India is working towards development of a multi-layer Ballistic Missile Defence system.
"We
are ready to deploy the system in the NCR region by 2014," DRDO's
scientist and Director of the Missile Defence Programme Avinash Chander
said.
The
'hostile' ballistic missile, a modified surface- to-surface 'Prithvi',
mimicking an incoming enemy weapon, first lifted off from a mobile
launcher at around 12.52 hours from the launch complex-3 of Integrated
Test Range (ITR) at Chandipur-on-Sea, about 15 kms from Balasore.
Within
about four minutes, the interceptor, Advanced Air Defence (AAD) missile
positioned at Wheeler Island, about 70 km from Chandipur, after getting
signals from tracking radars roared through its trajectory to destroy
the incoming missile mid-air in an "endo-atmospheric" altitude, defence
sources said.
Gupta said a simulated test was also done on Friday to check the system and it was also successful.
In today's test, the hostile missile was simulated to be a ballistic missile fired from the range of 1,500 kms, he said.
The
interceptor missile is a 7.5-metre-long single-stage solid rocket
propelled guided missile equipped with a navigation system, a hi-tech
computer and an electro- mechanical activator, the sources said.
Talking
to PTI, DRDO chief V K Saraswat said the missile shield has been
successfully tested nine times and it was in a very mature stage.

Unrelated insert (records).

(** * The tool-invocation relay (apps/backend/main.py, POST /trigger-tool)

    A shallow embedding of the FastAPI handler [trigger_tool] and of the
    module-level start-up code around it, followed by the properties of
    the relay that the specification states.

    The handler talks to its surroundings in two ways only: it looks up
    variables of the process environment ([os.getenv]) and it issues an
    HTTP POST through [httpx].  Both are events of a small program
    monad; a [world] gives the events their meaning and records every
    outbound call. *)

From Stdlib Require Import ZArith String List Lia.
From stdpp Require Import base option list gmap strings fin_maps.

Local Open Scope Z_scope.
Local Open Scope string_scope.
Local Open Scope list_scope.

(** ** Data model *)

(** The Python value that [json.loads] returns.  [None] is [JNull], a
    [dict] is [JObj] (members in insertion order), a [list] is [JArr].
    A [float] is identified by its [repr]; the relay never looks inside
    a number. *)
#[warnings="-register-all"]
Inductive json : Type :=
| JNull
| JBool (b : bool)
| JInt (n : Z)
| JFloat (repr : string)
| JStr (s : string)
| JArr (items : list json)
| JObj (members : list (string * json)).

(** Lookup by key in the members of a [dict]. *)
Fixpoint dict_lookup {V : Type} (key : string) (d : list (string * V)) : option V :=
  match d with
  | [] => None
  | (k, v) :: rest => if String.eqb k key then Some v else dict_lookup key rest
  end.

(** [d.get(key)]: the value stored under [key], [None] when there is none. *)
Definition dict_get (d : list (string * json)) (key : string) : json :=
  default JNull (dict_lookup key d).

(** How an [httpx] request can fail before any response arrives. *)
Inductive transport_failure : Type :=
| ConnectError
| ConnectTimeout
| ReadTimeout.

(** The exceptions that can leave the handler. *)
Inductive exn : Type :=
| JSONDecodeError
| AttributeError
| TypeError
| TransportError (f : transport_failure).

(** The inbound request, as far as Starlette's [Request] exposes it. *)
Record request : Type := Request {
  req_headers : list (string * string);
  req_body : string
}.

(** What [client.post(url, json=..., headers=...)] puts on the wire. *)
Record outbound : Type := Outbound {
  out_url : string;
  out_headers : list (string * string);
  out_json : json
}.

(** The [httpx.Response] of the downstream. *)
Record response : Type := Response {
  status_code : Z;
  res_headers : list (string * string);
  content : string
}.

Inductive net_outcome : Type :=
| Replied (res : response)
| Failed (f : transport_failure).

(** What the caller of the relay receives. *)
Inductive reply_body : Type :=
| JsonBody (j : json)
| TextBody (s : string).

Record http_response : Type := HttpResponse {
  status : Z;
  headers_out : list (string * string);
  body_out : reply_body
}.

(** ** Programs with environment and network events *)

Inductive event : Type -> Type :=
| GetEnv (name : string) : event (option string)
| Post (call : outbound) : event net_outcome.

Inductive prog (A : Type) : Type :=
| Ret (a : A)
| Raise (e : exn)
| Vis {X : Type} (ev : event X) (k : X -> prog A).

Arguments Ret {A} a.
Arguments Raise {A} e.
Arguments Vis {A X} ev k.

Fixpoint bind {A B : Type} (p : prog A) (f : A -> prog B) : prog B :=
  match p with
  | Ret a => f a
  | Raise e => Raise e
  | Vis ev k => Vis ev (fun x => bind (k x) f)
  end.

#[global] Instance prog_ret : MRet prog := @Ret.
#[global] Instance prog_bind : MBind prog := fun A B f p => bind p f.

(** The process as the handler sees it: the environment variables, the
    downstream behind the network, and the log of outbound calls issued
    so far. *)
Record world : Type := World {
  environ : gmap string string;
  net : outbound -> net_outcome;
  outbox : list outbound
}.

Definition perform {X : Type} (ev : event X) (w : world) : X * world :=
  match ev in event T return T * world with
  | GetEnv name => (environ w !! name, w)
  | Post call => (net w call, World (environ w) (net w) (outbox w ++ [call]))
  end.

Fixpoint run {A : Type} (p : prog A) (w : world) : (exn + A) * world :=
  match p with
  | Ret a => (inr a, w)
  | Raise e => (inl e, w)
  | Vis ev k => let '(x, w') := perform ev w in run (k x) w'
  end.

(** ** Serialising a returned value *)

(** FastAPI's [jsonable_encoder] on a value that [json.loads] has
    returned: with its default [sqlalchemy_safe=True] it leaves out every
    key of a [dict] that starts with [_sa], at every depth, and keeps all
    the rest as it is. *)
Fixpoint jsonable_encoder (obj : json) : json :=
  match obj with
  | JArr items => JArr (List.map jsonable_encoder items)
  | JObj members =>
      JObj ((fix encode_dict (ms : list (string * json)) : list (string * json) :=
               match ms with
               | [] => []
               | (key, value) :: rest =>
                   if String.prefix "_sa" key then encode_dict rest
                   else (key, jsonable_encoder value) :: encode_dict rest
               end) members)
  | _ => obj
  end.

(** No key of the value starts with [_sa]. *)
Fixpoint sa_free (obj : json) : bool :=
  match obj with
  | JArr items => forallb sa_free items
  | JObj members =>
      (fix keys_free (ms : list (string * json)) : bool :=
         match ms with
         | [] => true
         | (key, value) :: rest =>
             negb (String.prefix "_sa" key) && sa_free value && keys_free rest
         end) members
  | _ => true
  end.

(** ** The handler *)

Section Handler.

(** [json.loads], used by both [Request.json] and [Response.json];
    [None] stands for [JSONDecodeError]. *)
Variable loads : string -> option json.

(** [await request.json()] *)
Definition request_json (req : request) : prog json :=
  match loads (req_body req) with
  | Some data => Ret data
  | None => Raise JSONDecodeError
  end.

(** [data.get(key)]: only a [dict] has the method. *)
Definition data_get (data : json) (key : string) : prog json :=
  match data with
  | JObj d => Ret (dict_get d key)
  | _ => Raise AttributeError
  end.

(** [os.getenv(name)] *)
Definition getenv (name : string) : prog (option string) :=
  Vis (GetEnv name) Ret.

(** [f"Bearer {value}"]: an unset variable is formatted as [None]. *)
Definition bearer (value : option string) : string :=
  "Bearer " +:+ default "None" value.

"I think this would be ready for deployment by the 2013- 14 timeframe," he said.
The
missile defence shield is planned to be a two-tiered system in which
the interceptor missiles can destroy their target vehicles in both
outside and inside the atmosphere.
A
Defence Ministry release said all the four missiles, including two real
and two simulated ones, were tracked by radars and all the guidance and
launch computers operated in full operational mode for handling
multiple targets with multiple interceptor.
"All
the four missiles were in the sky simultaneously and both the
interceptions took place near simultaneously. This has proved the
capability of DRDO to handle multiple targets with multiple interceptors
simultaneously," the release said.
The
complete radar systems, communication networks, launch computers,
target update systems and state of the art avionics have been completely
proven in this Mission.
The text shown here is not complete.